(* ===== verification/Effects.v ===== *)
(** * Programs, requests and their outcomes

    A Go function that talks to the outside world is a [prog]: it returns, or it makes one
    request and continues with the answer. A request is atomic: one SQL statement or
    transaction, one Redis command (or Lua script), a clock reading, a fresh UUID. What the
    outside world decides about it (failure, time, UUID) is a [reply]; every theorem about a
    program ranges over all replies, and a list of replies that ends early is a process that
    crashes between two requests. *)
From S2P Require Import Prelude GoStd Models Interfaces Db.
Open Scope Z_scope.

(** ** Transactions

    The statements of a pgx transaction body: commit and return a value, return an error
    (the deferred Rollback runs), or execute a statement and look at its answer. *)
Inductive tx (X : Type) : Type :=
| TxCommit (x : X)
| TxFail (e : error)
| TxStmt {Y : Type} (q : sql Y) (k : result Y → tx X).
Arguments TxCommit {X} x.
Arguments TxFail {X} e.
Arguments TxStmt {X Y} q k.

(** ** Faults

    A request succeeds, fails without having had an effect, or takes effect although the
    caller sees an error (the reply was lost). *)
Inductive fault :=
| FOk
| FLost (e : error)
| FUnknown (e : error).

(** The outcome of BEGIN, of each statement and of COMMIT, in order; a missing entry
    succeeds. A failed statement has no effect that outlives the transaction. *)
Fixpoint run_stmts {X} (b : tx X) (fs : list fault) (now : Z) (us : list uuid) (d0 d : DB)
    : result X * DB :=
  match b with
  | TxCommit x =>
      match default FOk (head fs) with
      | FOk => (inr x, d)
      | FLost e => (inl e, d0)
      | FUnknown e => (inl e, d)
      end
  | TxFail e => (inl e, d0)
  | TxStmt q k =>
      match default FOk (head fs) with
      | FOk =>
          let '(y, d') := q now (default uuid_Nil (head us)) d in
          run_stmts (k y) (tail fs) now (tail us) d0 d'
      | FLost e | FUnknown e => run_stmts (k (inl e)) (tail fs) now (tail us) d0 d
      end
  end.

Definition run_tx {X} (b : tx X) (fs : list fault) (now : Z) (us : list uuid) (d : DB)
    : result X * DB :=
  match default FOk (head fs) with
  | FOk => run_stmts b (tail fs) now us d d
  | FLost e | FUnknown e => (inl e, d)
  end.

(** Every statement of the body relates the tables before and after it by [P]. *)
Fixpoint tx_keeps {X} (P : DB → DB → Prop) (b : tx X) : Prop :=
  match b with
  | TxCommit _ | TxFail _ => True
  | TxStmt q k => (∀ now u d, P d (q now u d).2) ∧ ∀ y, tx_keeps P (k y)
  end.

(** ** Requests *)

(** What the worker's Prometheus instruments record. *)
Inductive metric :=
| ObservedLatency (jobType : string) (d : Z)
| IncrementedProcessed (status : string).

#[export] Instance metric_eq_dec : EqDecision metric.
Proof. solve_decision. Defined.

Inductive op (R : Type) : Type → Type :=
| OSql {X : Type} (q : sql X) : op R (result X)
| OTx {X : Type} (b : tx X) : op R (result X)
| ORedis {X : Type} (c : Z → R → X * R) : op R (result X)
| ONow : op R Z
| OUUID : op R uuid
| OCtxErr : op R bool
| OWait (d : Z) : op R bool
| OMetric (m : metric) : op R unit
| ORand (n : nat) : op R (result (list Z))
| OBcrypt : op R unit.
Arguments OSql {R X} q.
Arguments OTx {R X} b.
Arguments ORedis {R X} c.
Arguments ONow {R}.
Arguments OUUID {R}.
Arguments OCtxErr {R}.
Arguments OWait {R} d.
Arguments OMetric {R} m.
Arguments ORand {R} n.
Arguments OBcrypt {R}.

========================================================================

*Prompt*: Check every line of the records, and copy the ones that hold the word "tail".

*Answer to this exercise*:
          run_stmts (k y) (tail fs) now (tail us) d0 d'
      | FLost e | FUnknown e => run_stmts (k (inl e)) (tail fs) now (tail us) d0 d
  | FOk => run_stmts b (tail fs) now us d d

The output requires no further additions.